Hi guys, we rescued a turtle 2 years ago and gave him a home with our other 3 turtles. They have been getting on great. We inspect the turtles everyday for shell rot, any cuts and mainly just to maintain general health as our other turtle died a few weeks back unexpectedly. He has yellow lumps on his hands (they seem painful he can’t use his hands) also looks like he’s about to lose a couple of claws. We have searched online for anything related to this but nothing, the vet nearest us is away on holiday and we dont know what to do. We have separated him and put him in a separate tank, he seems to be getting about but he’s not eating ☹ does anyone know what this is?


----------



## Shellsfeathers&fur (Jan 18, 2009)

The claws look quite short so he could be a she? Was the other turtle definitely male?

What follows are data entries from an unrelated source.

Lemma unquote_exact t u : quoted t u \/ (u = t /\ forall u', ~ quoted t u') <->
  string_of_list_ascii u = unquote (string_of_list_ascii t).
Proof.
  unfold unquote. rewrite list_ascii_of_string_of_list_ascii.
  assert (Hinj : forall x y, string_of_list_ascii x = string_of_list_ascii y <-> x = y).
  { intros x y. split; [|congruence]. intros E%(f_equal list_ascii_of_string).
    by rewrite !list_ascii_of_string_of_list_ascii in E. }
  assert (Hq : forall c l u, quoted (c :: l) u <-> is_quote c && is_quote (List.last l c) = true /\ l <> [] /\ u = removelast l).
  { intros c l u0. rewrite andb_true_iff, !is_quote_In. split.
    - intros (q1 & q2 & H1 & H2 & [= -> ->]). rewrite last_last, removelast_last. split; [done|]. by destruct u0.
    - intros ([H1 H2] & Hne & ->). exists c, (List.last l c). split; [done|]. split; [done|]. f_equal.
      by apply app_removelast_last. }
  destruct t as [|c l].
  { rewrite Hinj. split; [|intros ->; right; split; [done|by intros u' (q1 & q2 & _ & _ & ?)]].
    by intros [(q1 & q2 & _ & _ & ?)|[-> _]]. }
  setoid_rewrite Hq. destruct l as [|d l].
  { rewrite Hinj. split; [by intros [(_ & ? & _)|[-> _]]|]. intros ->. right. split; [done|]. by intros u' (_ & ? & _). }
  destruct (is_quote c && _); rewrite Hinj.
  - split; [|intros ->; by left]. intros [(_ & _ & ->)|[_ Hno]]; [done|]. by destruct (Hno (removelast (d :: l))).
  - split; [by intros [(? & _)|[-> _]]|]. intros ->. right. split; [done|]. by intros u' (? & _).
Qed.

Lemma shown_exact path n : shown_as path n <-> string_of_list_ascii n = _normalize_path_candidate path.
Proof.
  unfold _normalize_path_candidate, py_strip, strip_chars, lstrip_with, replace_char.
  rewrite !list_ascii_of_string_of_list_ascii.
  set (s := rev (drop_while is_space _)). set (t := rev (drop_while (char_in _) _)).
  assert (Hu : forall u, (quoted t u \/ (u = t /\ forall u', ~ quoted t u')) <->
    u = list_ascii_of_string (unquote (string_of_list_ascii t))).
  { intros u. rewrite unquote_exact. split; [|intros ->; apply string_of_list_ascii_of_string].
    intros <-. by rewrite list_ascii_of_string_of_list_ascii. }
  set (q := list_ascii_of_string (unquote _)) in *. transitivity (n = drop_while (Ascii.eqb slash) q).
  - split.
    + intros (s' & t' & u & a & Hs%trimmed_exact & Ht%trimmed_exact & Hq & Hn & Ha & Hhead).
      fold s in Hs. subst s'. fold t in Ht. subst t'. apply Hu in Hq. subst u. rewrite Hn, drop_while_app.
      * symmetry. apply drop_while_keeps. intros c n' Hc. apply Ascii.eqb_neq. intros E. by apply (Hhead c n').
      * eapply Forall_impl; [exact Ha|]. intros c <-. done.
    + intros ->. destruct (drop_while_dropped (Ascii.eqb slash) q) as (a & Hq & Ha).
      exists s, t, q, a. split; [by apply trimmed_exact|]. split; [by apply trimmed_exact|]. split; [by apply Hu|].
      split; [exact Hq|]. split; [eapply Forall_impl; [exact Ha|]; intros c E%Ascii.eqb_eq; exact E|].
      intros c n' Hc%drop_while_head ->. done.
  - split; [by intros ->|]. intros E%(f_equal list_ascii_of_string). by rewrite !list_ascii_of_string_of_list_ascii in E.
Qed.

(** *** The names on a path *)

Lemma words_from_acc p acc s : acc <> [] -> words_from p acc s <> [].
Proof.
  revert acc. induction s as [|c s IH]; intros acc Hne; cbn; [by destruct acc|].
  destruct (p c); [by destruct acc|]. apply IH. by destruct acc.
Qed.

Lemma words_from_none p s : words_from p [] s = [] -> Forall (fun c => p c = true) s.
Proof.
  induction s as [|c s IH]; cbn; [done|]. destruct (p c) eqn:Hc; [intros H; constructor; auto|].
  intros H. by destruct (words_from_acc p [c] s).
Qed.

Lemma words_from_split s : forall acc l1 w l2, ~ In slash acc -> words_from (Ascii.eqb slash) acc s = l1 ++ w :: l2 ->
  w <> [] /\ ~ In slash w /\ exists a rest, slash :: acc ++ s ++ [slash] = a ++ slash :: w ++ slash :: rest
    /\ (l2 = [] -> Forall (eq slash) rest).
Proof.
  induction s as [|c s IH]; intros acc l1 w l2 Hacc Hw; cbn [words_from] in Hw.
  - destruct acc as [|x acc]; [by destruct l1|]. destruct l1 as [|y l1]; [|by destruct l1]. injection Hw as <- <-.
    split; [done|]. split; [done|]. by exists [], [].
  - destruct (Ascii.eqb_spec slash c) as [<-|Hc].
    + destruct acc as [|x acc].
      * destruct (IH [] l1 w l2 Hacc Hw) as (Hne & Hns & a & rest & E & Hl). split; [done|]. split; [done|].
        exists (slash :: a), rest. split; [|done]. cbn in E |- *. by rewrite E.
      * destruct l1 as [|y l1]; cbn in Hw; injection Hw as Hx Hw.
        -- subst w. split; [done|]. split; [done|]. exists [], (s ++ [slash]). split; [done|]. intros ->.
           apply words_from_none in Hw. apply Forall_app. split; [|by constructor].
           eapply Forall_impl; [exact Hw|]. intros d E%Ascii.eqb_eq; exact E.
        -- destruct (IH [] l1 w l2 ltac:(by intros []) Hw) as (Hne & Hns & a & rest & E & Hl).
           split; [done|]. split; [done|]. exists ((slash :: x :: acc) ++ a), rest. split; [|done].
           rewrite <-app_assoc, <-E. done.
    + assert (Hacc' : ~ In slash (acc ++ [c])) by (rewrite in_app_iff; intros [?|[->|[]]]; [done|by destruct Hc]).
      destruct (IH (acc ++ [c]) l1 w l2 Hacc' Hw) as (Hne & Hns & a & rest & E & Hl).
      split; [done|]. split; [done|]. exists a, rest. split; [|done]. rewrite <-E. by rewrite <-app_assoc.
Qed.

Lemma words_slashes n : words_from (Ascii.eqb slash) [] (slash :: n ++ [slash]) = words_from (Ascii.eqb slash) [] n.
Proof. cbn. rewrite words_from_app by done. apply app_nil_r. Qed.

Lemma words_of_slashes rest : Forall (eq slash) rest -> words_from (Ascii.eqb slash) [] rest = [].
Proof. induction 1 as [|c rest <- _ IH]; [done|]. exact IH. Qed.

Lemma on_path_words n part rest : on_path (list_ascii_of_string n) part rest ->
  exists l1, words_from (Ascii.eqb slash) [] (list_ascii_of_string n)
    = l1 ++ list_ascii_of_string part :: words_from (Ascii.eqb slash) [] rest.
Proof.
  intros (Hne & Hns & a & E). rewrite <-words_slashes. change "/"%char with slash in E. rewrite E.
  exists (words_from (Ascii.eqb slash) [] a). rewrite words_from_app by done. f_equal.
  rewrite words_from_app by done. rewrite (words_from_one _ (list_ascii_of_string part) []); [done| |].
  - apply List.Forall_forall. intros c Hc. apply Ascii.eqb_neq. by intros <-.
  - cbn. intros H. apply Hne. by rewrite <-(string_of_list_ascii_of_string part), H.
Qed.

Lemma parts_exact n part : In part (parts_of n) <-> exists rest, on_path (list_ascii_of_string n) part rest.
Proof.
  unfold parts_of, words. rewrite in_map_iff. split.
  - intros (w & <- & (l1 & l2 & Hw)%in_split). apply words_from_split in Hw as (Hne & Hns & a & rest & E & _); [|by intros []].
    exists rest. unfold on_path. rewrite list_ascii_of_string_of_list_ascii. split; [by destruct w|]. split; [done|]. by exists a.
  - intros (rest & (l1 & ->)%on_path_words). exists (list_ascii_of_string part).
    split; [apply string_of_list_ascii_of_string|]. apply in_app_iff. right. by left.
Qed.

Lemma last_part_exact n base :
  last (parts_of n) = Some base <-> exists rest, on_path (list_ascii_of_string n) base rest /\ Forall (eq slash) rest.
Proof.
  unfold parts_of, words. split.
  - intros Hl. apply last_Some in Hl as (l & Hl). apply map_eq_app in Hl as (l1 & l2 & Hw & _ & Hb).
    destruct l2 as [|w [|w2 l2]]; try done. injection Hb as <-.
    apply words_from_split in Hw as (Hne & Hns & a & rest & E & Hall); [|by intros []].
    exists rest. split; [|by apply Hall]. unfold on_path. rewrite list_ascii_of_string_of_list_ascii.
    split; [by destruct w|]. split; [done|]. by exists a.
  - intros (rest & (l1 & ->)%on_path_words & Hr). rewrite (words_of_slashes rest Hr), map_app. cbn [map].
    rewrite last_snoc. by rewrite string_of_list_ascii_of_string.
Qed.


Lemma starts_with_list p s :
  starts_with p s = true <-> exists b, list_ascii_of_string s = list_ascii_of_string p ++ b.
Proof.
  unfold starts_with. revert s. induction p as [|c p IH]; intros s; [split; [by eexists|by destruct s]|].
  destruct s as [|d s]; simpl; [split; [done|intros (b & Hb); done]|].
  destruct (ascii_dec c d) as [->|Hne].
  - rewrite IH. split; intros (b & Hb); exists b; congruence.
  - split; [done|]. intros (b & Hb). congruence.
Qed.

Lemma parts_of_slash n : parts_of ("/" +:+ n) = parts_of n.
Proof. done. Qed.

Lemma part_around x n :
  forallb (fun c => negb (Ascii.eqb slash c)) (list_ascii_of_string x) = true -> x <> "" ->
  (exists a b, list_ascii_of_string n = a ++ list_ascii_of_string ("/" +:+ x +:+ "/") ++ b) ->
  In x (parts_of n).
Proof.
  intros Hx Hne (a & b & Hn). unfold parts_of, words. apply in_map_iff.
  exists (list_ascii_of_string x). rewrite string_of_list_ascii_of_string. split; [done|].
  rewrite Hn, !list_ascii_string_app, <-!app_assoc. simpl. apply words_between; [done|done| |].
  - intros H. apply Hne. by rewrite <-(string_of_list_ascii_of_string x), H.
  - apply List.Forall_forall. intros c Hc. rewrite forallb_forall in Hx. by apply negb_true_iff, Hx.
Qed.

(** A rule on a directory: its glob says no more than its name does. *)
Lemma directory_rule x reason n :
  forallb (fun c => negb (Ascii.eqb slash c)) (list_ascii_of_string x) = true ->
  forallb glob_plain (list_ascii_of_string x) = true -> x <> "" ->
  _matches_rule n (mkBlockRule ["**/" +:+ x +:+ "/**"] reason [x] []) = true <->
  In x (parts_of n) \/ last (parts_of n) = Some ".env".
Proof.
  intros Hs Hp Hne. unfold _matches_rule. cbn [path_parts basename_prefixes patterns existsb].
  assert (Hglob : forall m, fnmatch m ("**/" +:+ x +:+ "/**") = true ->
            exists a b, list_ascii_of_string m = a ++ list_ascii_of_string ("/" +:+ x +:+ "/") ++ b).
  { intros m Hm. apply fnmatch_around.
    - rewrite !list_ascii_string_app, !forallb_app, Hp. done.
    - change ("**/" +:+ x +:+ "/**") with ("**" +:+ "/" +:+ x +:+ "/" +:+ "**") in Hm.
      by rewrite <-!str_app_assoc. }
  assert (Hpart : existsb (fun part => mem_str part [x]) (parts_of n) = true <-> In x (parts_of n)).
  { rewrite existsb_exists. setoid_rewrite mem_str_In. split; [|intros H; exists x; split; [done|by left]].
    intros (part & Hin & [->|[]]). done. }
  rewrite !orb_true_iff, Hpart. split.
  - intros [[H|H]|[[H|H]|H]]; [by left| |left|left|done].
    + right. destruct (last (parts_of n)) as [base|]; [|done]. rewrite orb_false_r in H.
      apply String.eqb_eq in H. by subst.
    + apply part_around; auto.
    + rewrite <-parts_of_slash. apply part_around; auto.
  - intros [H|H]; [by left; left|]. left. right. by rewrite H.
Qed.

Lemma env_rule reason n :
  _matches_rule n (mkBlockRule [".env"; ".env.*"] reason [] [".env."]) = true <->
  (exists base, last (parts_of n) = Some base /\ (base = ".env" \/ starts_with ".env." base = true))
  \/ starts_with ".env." n = true.
Proof.
  unfold _matches_rule. cbn [path_parts basename_prefixes patterns existsb].
  rewrite !orb_true_iff, !(fnmatch_plain ".env") by done.
  change ".env.*" with (".env." +:+ "*"). rewrite !(fnmatch_prefix ".env.") by done.
  rewrite <-!starts_with_list.
  assert (Hnone : existsb (fun part => mem_str part []) (parts_of n) = false).
  { by induction (parts_of n). }
  rewrite Hnone. split.
  - intros [[H|H]|[[H|H]|[[H|H]|H]]]; [done| |left|done|by right|done|done].
    + left. destruct (last (parts_of n)) as [base|]; [|done]. exists base. split; [done|].
      rewrite orb_false_r in H. apply orb_true_iff in H as [H|H]; [left; by apply String.eqb_eq|by right].
    + subst n. exists ".env". by repeat constructor.
  - intros [(base & -> & Hb)|H]; [|by right; right; left; left]. left. right.
    destruct Hb as [->|Hb]; [done|]. rewrite Hb. apply orb_true_r.
Qed.

Lemma find_opt_some {A B} (p : A -> bool) (f : A -> B) l : opt_some (f <$> List.find p l) = existsb p l.
Proof. induction l as [|x l IH]; simpl; [done|]. by destruct (p x). Qed.

(** The rule tables with their globs, on the names of the normalised path. *)
Lemma rules_exact path edit : path_blocked path edit = true <->
  let n := _normalize_path_candidate path in
  (exists part, In part (parts_of n) /\ In part (sensitive_names edit))
  \/ (exists base, last (parts_of n) = Some base /\ (base = ".env" \/ starts_with ".env." base = true))
  \/ starts_with ".env." n = true.
Proof.
  unfold path_blocked, blocked_path_reason. cbv zeta. generalize (_normalize_path_candidate path). intros n.
  destruct (String.eqb_spec n "") as [->|_].
  { split; [done|]. intros [(part & [] & _)|[(base & H & _)|H]]; done. }
  rewrite find_opt_some, existsb_app, orb_true_iff. unfold SENSITIVE_PATH_RULES, EDIT_ONLY_PATH_RULES.
  cbn [existsb]. rewrite !orb_true_iff, env_rule.
  rewrite (directory_rule ".ssh"), (directory_rule ".aws"), (directory_rule ".git"), (directory_rule "secrets")
    by done.
  assert (Hedit : existsb (_matches_rule n) (if edit then [mkBlockRule ["**/node_modules/**"]
                    "editing node_modules is blocked" ["node_modules"] []] else []) = true <->
                  edit = true /\ (In "node_modules" (parts_of n) \/ last (parts_of n) = Some ".env")).
  { destruct edit; [|split; [done|by intros [? _]]]. cbn [existsb].
    rewrite orb_false_r, (directory_rule "node_modules") by done. split; [done|by intros [_ ?]]. }
  rewrite Hedit. clear Hedit. unfold sensitive_names. split.
  - intros Hr. assert (Henv : last (parts_of n) = Some ".env" ->
      exists base, last (parts_of n) = Some base /\ (base = ".env" \/ starts_with ".env." base = true)) by eauto.
    repeat match goal with
           | H : _ \/ _ |- _ => destruct H as [H|H]
           | H : _ /\ _ |- _ => destruct H as [-> H]
           end;
      try discriminate; auto; left; eexists; (split; [eassumption|simpl; auto 10]).
  - intros [(part & Hin & Hp)|[H|H]]; [|by left; left; left|by left; left; right].
    apply in_app_or in Hp. destruct Hp as [Hp|Hp]; [left; right|right; destruct edit; [|done]]; simpl in Hp.
    + destruct Hp as [<-|[<-|[<-|[<-|[]]]]]; auto 10.
    + destruct Hp as [<-|[]]. auto.
Qed.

It could well be that they have been fighting and fanning - waving their front claws in the other one's face (for want of a better description) and now infections have set in.

Whereabouts are you in case we can recommend a vet who can see the turtle sooner?


----------



## maddie3006 (2 mo ago)

When we rescued the turtle the previous owner said that it was a male but we have no clue, we tried using Google’s way of sexing but we could never get an accurate answer. We kept the name the previous owners gave it which was Paul so we assumed it’s male. We have 1 male and 2 females in the tank (all grown up together with no fighting) we kept an eye on Paul and he settled in great. We only noticed 2 days ago the yellow on the claws but we have never seen them fight that’s what we are worried about. We are in Swansea, United Kingdom.


----------



## Swindinian (May 4, 2020)

Try Tariq Abou-Zahr. He works as a specialist exotics vet, and attends a practise just north of Cardiff

Valley Vets


----------



## Swindinian (May 4, 2020)

Dr Tariq Abou-Zahr | Valley Vets Ltd | Your Local Vet in Cardiff, Caerphilly, Ystrad Mynach and Pentyrch


Tariq is from Cardiff and graduated as a vet in 2014 from the University of Bristol. After qualifying, he spent his first year in a very busy, small animal practice in Newport, where he completed the RCVS Professional Development Phase. After this, he embarked on a 4-year European College of...




www.valleyvets.net


----------



## LJSW1982 (2 mo ago)

maddie3006 said:


> When we rescued the turtle the previous owner said that it was a male but we have no clue, we tried using Google’s way of sexing but we could never get an accurate answer. We kept the name the previous owners gave it which was Paul so we assumed it’s male. We have 1 male and 2 females in the tank (all grown up together with no fighting) we kept an eye on Paul and he settled in great. We only noticed 2 days ago the yellow on the claws but we have never seen them fight that’s what we are worried about. We are in Swansea, United Kingdom.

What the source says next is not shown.